Task goal: Search the records for the word "mkProgram". Copy every line where it appears.
*** Provided data ***
(** A command that can end: with a message, or without. *)
Definition run_cmd (e : Chat.SEnv) (done : bool) (c : Cmd) (s : Chat.Service) : option (option Msg * Chat.Service) :=
  match c with
  | CmdMsg m => Some (Some m, s)
  | CmdListen ch =>
      match Chat.receive ch e s with
      | (Chat.Received ev, s) => Some (Some (eventChannelMsg ev), s)
      | (Chat.ChanClosed, s) => Some (None, s)
      | (Chat.Blocked, s) => if done then Some (None, s) else None
      end
  | CmdSend conversationID body => let '(m, s) := doSend conversationID body e s in Some (Some m, s)
  | CmdQuit => Some (None, s)
  end.

Definition event_of (msg : Msg) : list Chat.Event := match msg with eventChannelMsg ev => [ev] | _ => [] end.

(** What the terminal sends by itself. *)
Definition external (msg : Msg) : bool :=
  match msg with KeyMsg _ | MouseMsg _ | WindowSizeMsg _ _ => true | _ => false end.

(** What the service does in the background. *)
Definition background (o : Chat.op) : bool :=
  match o with Chat.OpInbound _ _ | Chat.OpMonitor => true | _ => false end.

Definition update (e : Chat.SEnv) (msg : Msg) (p : program) (msgs : list Msg) : option program :=
  let '(r, s) := Update msg (pg_app p) e (pg_svc p) in
  '(m, cmds) ← r;
  Some (mkProgram m s (pg_cmds p ++ cmds) msgs (pg_events p ++ event_of msg)).

(** One step, with keys of a kind. *)
Definition of_kind (keys : Key → Prop) (msg : Msg) : Prop := match msg with KeyMsg k => keys k | _ => True end.

Inductive step_with (keys : Key → Prop) (e : Chat.SEnv) : program → program → Prop :=
  | step_terminal msg p p' : external msg = true → of_kind keys msg →
      update e msg p (pg_msgs p) = Some p' → step_with keys e p p'
  | step_deliver l1 msg l2 p p' : pg_msgs p = l1 ++ msg :: l2 → update e msg p (l1 ++ l2) = Some p' → step_with keys e p p'
  | step_command l1 c l2 o s p : pg_cmds p = l1 ++ c :: l2 →
      run_cmd e (am_done (pg_app p)) c (pg_svc p) = Some (o, s) →
      step_with keys e p (mkProgram (pg_app p) s (l1 ++ l2) (pg_msgs p ++ option_list o) (pg_events p))
  | step_drop l1 ch l2 p : pg_cmds p = l1 ++ CmdListen ch :: l2 → am_done (pg_app p) = true →
      step_with keys e p (mkProgram (pg_app p) (pg_svc p) (l1 ++ l2) (pg_msgs p) (pg_events p))
  | step_service o p : background o = true →
      step_with keys e p (mkProgram (pg_app p) (Chat.run_op o e (pg_svc p)).2 (pg_cmds p) (pg_msgs p) (pg_events p)).

Definition step : Chat.SEnv → program → program → Prop := step_with (λ _, True).

(** A program that has just started, on a service with no other subscriber. *)
Definition started (e : Chat.SEnv) (p : program) : Prop := ∃ s, Chat.wf_subs s ∧ Chat.sv_subs s = [] ∧
  p = let '(cmds, s) := Init e s in mkProgram New s cmds [] [].

End App.
End App.

Import Panels App.

(** ** The state of the interface *)

(** Exactly the panel in focus has the focus, the row selected is not before
    the list, and the chat view has no width or a wide one. *)
Record ui_ok `{Terminal} (m : AppModel) : Prop := mkUiOk {
  uo_tab : 0 ≤ sd_activeTab (am_sidebar m) < tabCount;
  uo_cursor : 0 ≤ sd_cursor (am_sidebar m);
  uo_sidebar : sd_focused (am_sidebar m) = bool_decide (am_focus m = focusSidebar);
  uo_chat : ct_focused (am_chatView m) = bool_decide (am_focus m = focusChat);
  uo_input : ti_Focused (ct_input (am_chatView m)) = bool_decide (am_focus m = focusChat);
  uo_width : ct_width (am_chatView m) = 0 ∨ minChatWidth ≤ ct_width (am_chatView m)
}.

(** What drawing content and loading change of a chat view: neither focus nor
    size. *)
Lemma rebuild_frame `{Terminal} m : ct_focused (rebuildViewport m) = ct_focused m ∧ ct_width (rebuildViewport m) = ct_width m ∧
  ct_input (rebuildViewport m) = ct_input m ∧ ct_conversationID (rebuildViewport m) = ct_conversationID m.
Proof. unfold rebuildViewport. by destruct (ct_contentDirty _). Qed.

Ltac rebuilt :=
  repeat match goal with
  | |- context [rebuildViewport ?x] => destruct (rebuild_frame x) as (Hf & Hwd & Hin & Hid); rewrite ?Hf, ?Hwd, ?Hin, ?Hid;
      clear Hf Hwd Hin Hid
  end; cbn.

(** Evaluates a computation of the service monad in the goal. *)
Ltac run_sv :=
  unfold mbind, Chat.SV_bind, mret, Chat.SV_ret;
  repeat match goal with
  | |- context [let '(_, _) := ?x in _] => let E := fresh "E" in destruct x as [? ?] eqn:E
  | H : (let '(_, _) := ?x in _) = _ |- _ => let E := fresh "E" in destruct x as [? ?] eqn:E
  end; simplify_eq.

Section Invariant.
Context `{TerminalLaws} (error_text : Chat.service_error → string).

Lemma selected_total {A} tab (l : list A) m : 0 ≤ sd_cursor m → is_Some (selected tab l m).
Proof.
  intros Hc. unfold selected, index. case_match; [eauto|]. destruct (Z.leb_spec (Z.of_nat (length l)) (sd_cursor m)); [eauto|].
  destruct (Z.ltb_spec (sd_cursor m) 0); [lia|].
  destruct (lookup_lt_is_Some_2 l (Z.to_nat (sd_cursor m))) as [x ->]; [lia|eauto].
Qed.

Lemma selection_total m : 0 ≤ sd_cursor m → is_Some (selection m).
Proof.
  intros Hc. unfold selection, SelectedConversation, SelectedGroupID, SelectedPeer.
  destruct (selected_total tabConversations (sd_conversations m) m Hc) as [[c|] ->]; [eauto|].
  destruct (selected_total tabGroups (sd_groups m) m Hc) as [g ->].
  destruct (selected_total tabPeers (sd_peers m) m Hc) as [q ->]. cbn. case_match; eauto.
Qed.

Lemma setFocus_ok r m : ui_ok m → ui_ok (setFocus r m).
Proof.
  intros [Ht Hc Hs Hv Hi Hw]. split; cbn; try done. destruct r; cbn; [apply ti_Focused_Blur|apply ti_Focused_Focus].
Qed.

Lemma load_ok id title l m : ui_ok m → ui_ok (on_chatView (LoadConversation id title l) m).
Proof.
  intros [Ht Hc Hs Hv Hi Hw]. unfold LoadConversation. split; cbn; try done; rebuilt; try done.
  by rewrite ti_Focused_Reset.
Qed.

Lemma sidebar_key_ok k m : ui_ok m → ui_ok (on_sidebar (sidebar_key k) m).
Proof.
  intros [Ht Hc Hs Hv Hi Hw]. unfold on_sidebar, sidebar_key.
  assert (∀ z, 0 ≤ z → 0 ≤ Z.rem z tabCount < tabCount) as Hrem by (intros z Hz; unfold tabCount; by apply Z.rem_bound_pos).
  repeat case_match; split; cbn; try done; try (apply Hrem; unfold tabCount in *; lia); lia.
Qed.

Lemma chatView_key_ok k m : ui_ok m → ui_ok (on_chatView (λ _, (chatView_key k (am_chatView m)).1) m).
Proof.
  intros [Ht Hc Hs Hv Hi Hw]. unfold chatView_key.
  repeat case_match; split; cbn; rewrite ?ti_Focused_Reset, ?ti_Focused_Update; done.
Qed.

Lemma resize_ok w h m : ui_ok m → ui_ok (resize w h m) ∧ minChatWidth ≤ ct_width (am_chatView (resize w h m)).
Proof.
  intros [Ht Hc Hs Hv Hi Hw]. unfold resize, split_width.
  destruct (Z.ltb_spec (w - sidebarWidth) minChatWidth); cbn; unfold chatView_SetSize;
    (split; [split|]); cbn; try done; rebuilt; try done; unfold minChatWidth in *; lia.
Qed.

Lemma frame_ok m m' : ui_ok m → am_focus m' = am_focus m → am_chatView m' = am_chatView m →
  sd_activeTab (am_sidebar m') = sd_activeTab (am_sidebar m) → sd_cursor (am_sidebar m') = sd_cursor (am_sidebar m) →
  sd_focused (am_sidebar m') = sd_focused (am_sidebar m) → ui_ok m'.
Proof. intros [] Hf Hc Ht Hcu Hs. split; by rewrite ?Hf, ?Hc, ?Ht, ?Hcu, ?Hs. Qed.

Lemma append_ok msg m : ui_ok m → ui_ok (on_chatView (AppendMessage msg) m).
Proof. by intros []. Qed.

Lemma New_ok : ui_ok New.
Proof. split; cbn; try done; [apply ti_Focused_Blur|by left]. Qed.

Lemma panel_key_ok k m e s : ui_ok m →
  ∃ m' cmds s', panel_key k m e s = (Some (m', cmds), s') ∧ ui_ok m'.
Proof.
  intros Hm. unfold panel_key. case_match.
  { do 3 eexists. split; [done|]. by apply setFocus_ok. }
  case_match. { do 3 eexists. split; [done|]. by apply setFocus_ok. }
  case_match.
  { unfold openSelected. destruct (selection_total (am_sidebar m)) as [o Ho]; [apply Hm|].
    rewrite Ho. destruct o as [[id title]|].
    - unfold open_conversation. run_sv. do 3 eexists. split; [done|]. by apply setFocus_ok, load_ok.
    - by do 3 eexists. }
  destruct (am_focus m) eqn:Ef.
  - do 3 eexists. split; [done|]. by apply sidebar_key_ok.
  - pose proof (chatView_key_ok k m Hm) as Hk. destruct (chatView_key k (am_chatView m)) as [cv r].
    do 3 eexists. split; [done|]. exact Hk.
Qed.

Lemma Update_ok msg m e s : ui_ok m →
  ∃ m' cmds s', Update msg m e s = (Some (m', cmds), s') ∧ ui_ok m'.
Proof.
  intros Hm. destruct msg; cbn [Update]; unfold on_key;
    repeat (case_match; [by do 3 eexists; split; [done|apply (frame_ok m)]|]);
    try (by apply panel_key_ok); run_sv; do 3 eexists; (split; [done|]).
  all: try by apply (frame_ok m).
  - by apply resize_ok.
  - cbn. unfold on_chatView. case_match; [by apply append_ok|]. by apply (frame_ok m).
  - apply (frame_ok m); cbn; repeat case_match; done.
  - apply (frame_ok m); cbn; repeat case_match; done.
Qed.

End Invariant.


(** ** What the program makes of service events *)

Section Events.
Context `{TerminalLaws} (error_text : Chat.service_error → string) (e : Chat.SEnv).

(** A channel no event will ever come from. *)
Definition dead_chan (s : Chat.Service) (ch : nat) : Prop :=
  ch ∉ Chat.sv_subs s ∧ Chat.sv_chans s !! ch = Some (Chat.mkChan [] true).

(** From [s0] on the subscribers are the same, and dead channels stay dead. *)
Definition same_audience (s0 s : Chat.Service) : Prop :=
  Chat.wf_subs s ∧ Chat.sv_subs s = Chat.sv_subs s0 ∧ ∀ ch, dead_chan s0 ch → dead_chan s ch.

Lemma same_refl s : Chat.wf_subs s → same_audience s s.
Proof. intros Hs. by split; [|split]. Qed.

Lemma same_quiet s0 {A} (m : Chat.SV A) : quiet e m → Chat.holds e (same_audience s0) m.
Proof.
  intros Hq s (Hw & Hs & Hd). split_and!; [by apply subs_quiet| |]; destruct (Hq s) as (Hc & Hsub & _).
  - by rewrite Hsub.
  - intros ch Hch. unfold dead_chan. rewrite Hsub, Hc. by apply Hd.
Qed.

Lemma same_publish s0 ev : Chat.holds e (same_audience s0) (Chat.publish ev).
Proof.
  intros s (Hw & Hs & Hd). split; [by apply subs_publish|].
  unfold Chat.publish. destruct (publish_to_spec ev (Chat.sv_subs s) (Chat.sv_chans s)) as (ch' & E & Hl);
    [apply Hw..|]. rewrite E. cbn. split; [done|]. intros ch Hch. destruct (Hd ch Hch) as [Hn Hc].
  split; [done|]. cbn. by rewrite Hl, decide_False.
Qed.

(** Everything that only publishes keeps the audience. *)
Definition keeps_audience {A} (m : Chat.SV A) : Prop := ∀ s, Chat.wf_subs s → same_audience s (m e s).2.

Lemma keeps_speaks {A} (m : Chat.SV A) :
  (∀ I, (∀ B (n : Chat.SV B), quiet e n → Chat.holds e I n) → (∀ ev, Chat.holds e I (Chat.publish ev)) →
    Chat.holds e I m) → keeps_audience m.
Proof. intros Hm s Hs. apply (Hm (same_audience s)); [intros B n; apply same_quiet|apply same_publish|by apply same_refl]. Qed.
*** End of Provided data ***
Response:
  Some (mkProgram m s (pg_cmds p ++ cmds) msgs (pg_events p ++ event_of msg)).
      step_with keys e p (mkProgram (pg_app p) s (l1 ++ l2) (pg_msgs p ++ option_list o) (pg_events p))
      step_with keys e p (mkProgram (pg_app p) (pg_svc p) (l1 ++ l2) (pg_msgs p) (pg_events p))
      step_with keys e p (mkProgram (pg_app p) (Chat.run_op o e (pg_svc p)).2 (pg_cmds p) (pg_msgs p) (pg_events p)).
  p = let '(cmds, s) := Init e s in mkProgram New s cmds [] [].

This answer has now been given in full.